--- DATASET RECORDS Enclosed Below ---
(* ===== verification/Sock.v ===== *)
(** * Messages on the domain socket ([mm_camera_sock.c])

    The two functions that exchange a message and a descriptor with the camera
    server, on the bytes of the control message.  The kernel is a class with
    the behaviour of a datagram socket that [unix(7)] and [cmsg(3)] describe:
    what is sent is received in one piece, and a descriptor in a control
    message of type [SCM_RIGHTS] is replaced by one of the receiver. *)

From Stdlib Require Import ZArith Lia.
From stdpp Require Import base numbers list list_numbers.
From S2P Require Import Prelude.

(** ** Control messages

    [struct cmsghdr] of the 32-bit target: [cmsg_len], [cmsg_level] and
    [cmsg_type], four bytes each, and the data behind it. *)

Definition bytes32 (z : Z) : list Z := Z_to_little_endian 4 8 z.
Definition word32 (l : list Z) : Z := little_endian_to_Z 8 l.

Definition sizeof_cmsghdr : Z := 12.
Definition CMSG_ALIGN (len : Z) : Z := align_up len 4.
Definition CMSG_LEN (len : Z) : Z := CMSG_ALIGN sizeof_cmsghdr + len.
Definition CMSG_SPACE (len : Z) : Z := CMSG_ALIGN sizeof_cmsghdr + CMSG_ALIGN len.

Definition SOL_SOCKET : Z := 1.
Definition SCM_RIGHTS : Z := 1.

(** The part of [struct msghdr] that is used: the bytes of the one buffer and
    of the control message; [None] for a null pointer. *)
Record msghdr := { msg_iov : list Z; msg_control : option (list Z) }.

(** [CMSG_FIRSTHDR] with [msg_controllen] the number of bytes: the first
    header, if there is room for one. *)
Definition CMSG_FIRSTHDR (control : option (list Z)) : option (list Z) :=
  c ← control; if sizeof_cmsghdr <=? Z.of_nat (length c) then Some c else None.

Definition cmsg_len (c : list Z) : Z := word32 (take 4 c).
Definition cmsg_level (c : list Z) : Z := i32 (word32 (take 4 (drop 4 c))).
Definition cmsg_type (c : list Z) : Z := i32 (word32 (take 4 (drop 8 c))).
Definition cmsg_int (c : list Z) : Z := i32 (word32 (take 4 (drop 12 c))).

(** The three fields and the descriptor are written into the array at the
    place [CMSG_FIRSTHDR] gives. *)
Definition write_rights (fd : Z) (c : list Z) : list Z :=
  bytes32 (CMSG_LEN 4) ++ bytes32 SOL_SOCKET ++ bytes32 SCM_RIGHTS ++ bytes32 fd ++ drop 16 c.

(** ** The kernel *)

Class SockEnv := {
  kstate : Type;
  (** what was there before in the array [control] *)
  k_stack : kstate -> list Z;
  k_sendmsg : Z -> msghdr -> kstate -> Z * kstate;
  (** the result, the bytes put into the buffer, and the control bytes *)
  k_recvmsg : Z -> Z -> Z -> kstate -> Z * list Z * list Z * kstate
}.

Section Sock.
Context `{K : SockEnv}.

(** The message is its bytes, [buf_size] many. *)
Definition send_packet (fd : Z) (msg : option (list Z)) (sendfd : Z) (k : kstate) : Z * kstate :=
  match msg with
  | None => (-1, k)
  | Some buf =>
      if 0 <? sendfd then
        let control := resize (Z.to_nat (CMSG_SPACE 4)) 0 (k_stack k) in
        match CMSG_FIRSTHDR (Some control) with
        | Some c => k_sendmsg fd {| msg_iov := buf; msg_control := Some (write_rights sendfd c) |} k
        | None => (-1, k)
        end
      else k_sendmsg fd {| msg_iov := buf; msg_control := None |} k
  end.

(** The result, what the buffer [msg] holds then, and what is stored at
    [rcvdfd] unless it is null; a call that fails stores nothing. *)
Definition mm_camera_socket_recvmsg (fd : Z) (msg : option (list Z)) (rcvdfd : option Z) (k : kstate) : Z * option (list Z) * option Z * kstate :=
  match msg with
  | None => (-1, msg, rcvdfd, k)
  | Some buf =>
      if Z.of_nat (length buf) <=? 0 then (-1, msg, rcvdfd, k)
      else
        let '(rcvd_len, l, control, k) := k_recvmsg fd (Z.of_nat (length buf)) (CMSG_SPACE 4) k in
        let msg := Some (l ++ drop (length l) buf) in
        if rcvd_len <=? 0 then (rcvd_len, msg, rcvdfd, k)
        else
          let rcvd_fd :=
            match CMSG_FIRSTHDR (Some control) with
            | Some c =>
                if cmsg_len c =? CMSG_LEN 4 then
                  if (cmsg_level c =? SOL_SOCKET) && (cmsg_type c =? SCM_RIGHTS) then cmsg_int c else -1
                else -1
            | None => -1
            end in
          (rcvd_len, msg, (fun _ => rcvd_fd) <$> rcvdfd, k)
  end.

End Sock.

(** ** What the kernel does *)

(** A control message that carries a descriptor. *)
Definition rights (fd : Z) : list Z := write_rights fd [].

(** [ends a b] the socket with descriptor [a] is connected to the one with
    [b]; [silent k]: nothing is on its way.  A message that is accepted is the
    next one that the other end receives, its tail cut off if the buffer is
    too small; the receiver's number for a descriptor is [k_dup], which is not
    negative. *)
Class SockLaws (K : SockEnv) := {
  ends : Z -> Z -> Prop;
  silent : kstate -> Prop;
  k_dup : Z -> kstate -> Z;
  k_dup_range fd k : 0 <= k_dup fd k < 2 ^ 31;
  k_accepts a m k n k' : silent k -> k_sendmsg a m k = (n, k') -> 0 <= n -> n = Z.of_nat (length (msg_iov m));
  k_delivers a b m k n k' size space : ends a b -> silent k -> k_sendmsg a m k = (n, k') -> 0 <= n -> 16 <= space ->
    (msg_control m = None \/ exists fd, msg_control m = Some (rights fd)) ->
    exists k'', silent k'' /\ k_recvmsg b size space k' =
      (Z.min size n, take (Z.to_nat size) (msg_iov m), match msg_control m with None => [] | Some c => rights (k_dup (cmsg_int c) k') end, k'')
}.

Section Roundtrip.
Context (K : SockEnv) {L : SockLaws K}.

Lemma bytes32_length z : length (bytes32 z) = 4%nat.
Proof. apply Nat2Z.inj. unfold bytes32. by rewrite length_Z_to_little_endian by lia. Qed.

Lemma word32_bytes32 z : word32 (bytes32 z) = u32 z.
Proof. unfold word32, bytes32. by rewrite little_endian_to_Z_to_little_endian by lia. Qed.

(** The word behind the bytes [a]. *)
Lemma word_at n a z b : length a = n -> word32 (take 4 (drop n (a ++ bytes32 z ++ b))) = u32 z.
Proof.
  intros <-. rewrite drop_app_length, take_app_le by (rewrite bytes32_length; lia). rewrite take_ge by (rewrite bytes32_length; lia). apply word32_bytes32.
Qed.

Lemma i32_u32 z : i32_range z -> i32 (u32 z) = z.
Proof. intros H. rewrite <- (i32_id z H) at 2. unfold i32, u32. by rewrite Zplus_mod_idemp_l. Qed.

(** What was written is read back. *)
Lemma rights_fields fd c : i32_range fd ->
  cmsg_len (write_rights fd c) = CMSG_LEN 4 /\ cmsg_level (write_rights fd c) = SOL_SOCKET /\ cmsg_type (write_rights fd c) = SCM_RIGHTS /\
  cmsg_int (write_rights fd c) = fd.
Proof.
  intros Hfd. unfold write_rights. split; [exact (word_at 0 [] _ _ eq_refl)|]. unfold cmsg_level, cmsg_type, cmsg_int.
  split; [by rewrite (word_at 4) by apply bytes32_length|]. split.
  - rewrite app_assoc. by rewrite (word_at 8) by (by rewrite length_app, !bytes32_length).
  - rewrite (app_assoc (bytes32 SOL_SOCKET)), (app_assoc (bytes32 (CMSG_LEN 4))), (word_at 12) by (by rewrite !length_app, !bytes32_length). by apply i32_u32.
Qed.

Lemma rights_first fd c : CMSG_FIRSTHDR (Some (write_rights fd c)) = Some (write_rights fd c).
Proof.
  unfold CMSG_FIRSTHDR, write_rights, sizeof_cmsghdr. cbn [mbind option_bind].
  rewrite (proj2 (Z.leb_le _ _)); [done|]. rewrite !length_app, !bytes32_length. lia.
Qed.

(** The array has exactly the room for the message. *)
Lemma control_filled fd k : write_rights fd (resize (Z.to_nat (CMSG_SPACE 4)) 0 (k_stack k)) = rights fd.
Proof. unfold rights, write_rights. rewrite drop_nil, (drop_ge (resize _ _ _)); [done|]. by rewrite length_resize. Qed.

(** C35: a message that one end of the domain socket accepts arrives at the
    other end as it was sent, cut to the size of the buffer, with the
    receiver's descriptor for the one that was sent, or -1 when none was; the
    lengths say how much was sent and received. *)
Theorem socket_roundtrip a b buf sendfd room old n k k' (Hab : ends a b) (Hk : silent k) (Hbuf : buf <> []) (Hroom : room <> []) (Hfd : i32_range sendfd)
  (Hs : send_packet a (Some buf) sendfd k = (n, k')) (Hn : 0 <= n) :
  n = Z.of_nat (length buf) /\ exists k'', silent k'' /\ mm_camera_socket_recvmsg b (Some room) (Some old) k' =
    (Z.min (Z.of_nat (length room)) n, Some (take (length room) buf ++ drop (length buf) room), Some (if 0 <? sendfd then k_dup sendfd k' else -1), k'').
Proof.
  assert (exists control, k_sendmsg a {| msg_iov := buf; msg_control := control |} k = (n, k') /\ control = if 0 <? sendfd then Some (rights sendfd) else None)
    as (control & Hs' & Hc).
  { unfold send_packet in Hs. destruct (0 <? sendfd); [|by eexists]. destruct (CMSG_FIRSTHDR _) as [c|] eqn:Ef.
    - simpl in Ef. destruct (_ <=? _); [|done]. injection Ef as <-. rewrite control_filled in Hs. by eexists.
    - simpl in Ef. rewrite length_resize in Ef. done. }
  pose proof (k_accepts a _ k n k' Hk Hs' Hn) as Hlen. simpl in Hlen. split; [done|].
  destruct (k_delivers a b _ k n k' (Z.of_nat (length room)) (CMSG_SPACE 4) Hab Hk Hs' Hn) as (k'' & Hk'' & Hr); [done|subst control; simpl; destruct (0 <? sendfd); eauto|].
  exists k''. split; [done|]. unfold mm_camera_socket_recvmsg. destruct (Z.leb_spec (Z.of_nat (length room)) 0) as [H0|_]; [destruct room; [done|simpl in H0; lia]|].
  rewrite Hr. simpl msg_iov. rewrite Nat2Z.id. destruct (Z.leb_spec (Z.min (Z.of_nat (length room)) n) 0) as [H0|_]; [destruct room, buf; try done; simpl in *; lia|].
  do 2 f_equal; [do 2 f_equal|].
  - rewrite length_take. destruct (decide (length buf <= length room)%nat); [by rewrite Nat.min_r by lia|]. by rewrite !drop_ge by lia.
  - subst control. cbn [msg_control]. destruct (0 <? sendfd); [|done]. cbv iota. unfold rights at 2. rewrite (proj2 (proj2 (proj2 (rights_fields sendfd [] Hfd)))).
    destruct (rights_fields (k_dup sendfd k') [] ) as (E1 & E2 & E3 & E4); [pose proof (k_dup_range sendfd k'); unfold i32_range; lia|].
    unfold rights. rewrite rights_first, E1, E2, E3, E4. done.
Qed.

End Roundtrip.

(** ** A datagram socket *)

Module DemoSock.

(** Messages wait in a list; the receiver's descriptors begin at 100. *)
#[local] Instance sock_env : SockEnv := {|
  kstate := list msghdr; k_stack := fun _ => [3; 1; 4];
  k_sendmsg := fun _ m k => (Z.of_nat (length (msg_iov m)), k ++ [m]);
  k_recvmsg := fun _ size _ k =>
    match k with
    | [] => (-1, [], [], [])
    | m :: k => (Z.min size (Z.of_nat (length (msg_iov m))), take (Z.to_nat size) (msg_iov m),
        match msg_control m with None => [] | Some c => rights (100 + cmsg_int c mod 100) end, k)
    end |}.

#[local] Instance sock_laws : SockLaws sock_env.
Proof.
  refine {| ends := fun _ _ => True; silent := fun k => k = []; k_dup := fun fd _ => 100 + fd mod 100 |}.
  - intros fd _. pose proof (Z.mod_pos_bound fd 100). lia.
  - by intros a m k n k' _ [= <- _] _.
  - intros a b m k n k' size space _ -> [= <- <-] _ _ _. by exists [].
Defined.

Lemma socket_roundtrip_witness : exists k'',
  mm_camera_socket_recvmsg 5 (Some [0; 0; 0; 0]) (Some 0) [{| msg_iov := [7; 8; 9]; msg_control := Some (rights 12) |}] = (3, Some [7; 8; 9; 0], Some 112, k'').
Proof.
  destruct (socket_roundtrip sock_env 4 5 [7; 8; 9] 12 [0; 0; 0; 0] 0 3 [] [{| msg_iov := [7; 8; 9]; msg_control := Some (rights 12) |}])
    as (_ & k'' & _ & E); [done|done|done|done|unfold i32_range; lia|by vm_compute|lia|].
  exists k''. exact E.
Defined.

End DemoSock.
--- End of Enclosed DATASET RECORDS ---
### WHAT IS EXPECTED
Only the lines that hold the word "domain" are wanted; each should be pulled from the records.

### RESPONSE TO THIS EXERCISE
(** * Messages on the domain socket ([mm_camera_sock.c])
(** C35: a message that one end of the domain socket accepts arrives at the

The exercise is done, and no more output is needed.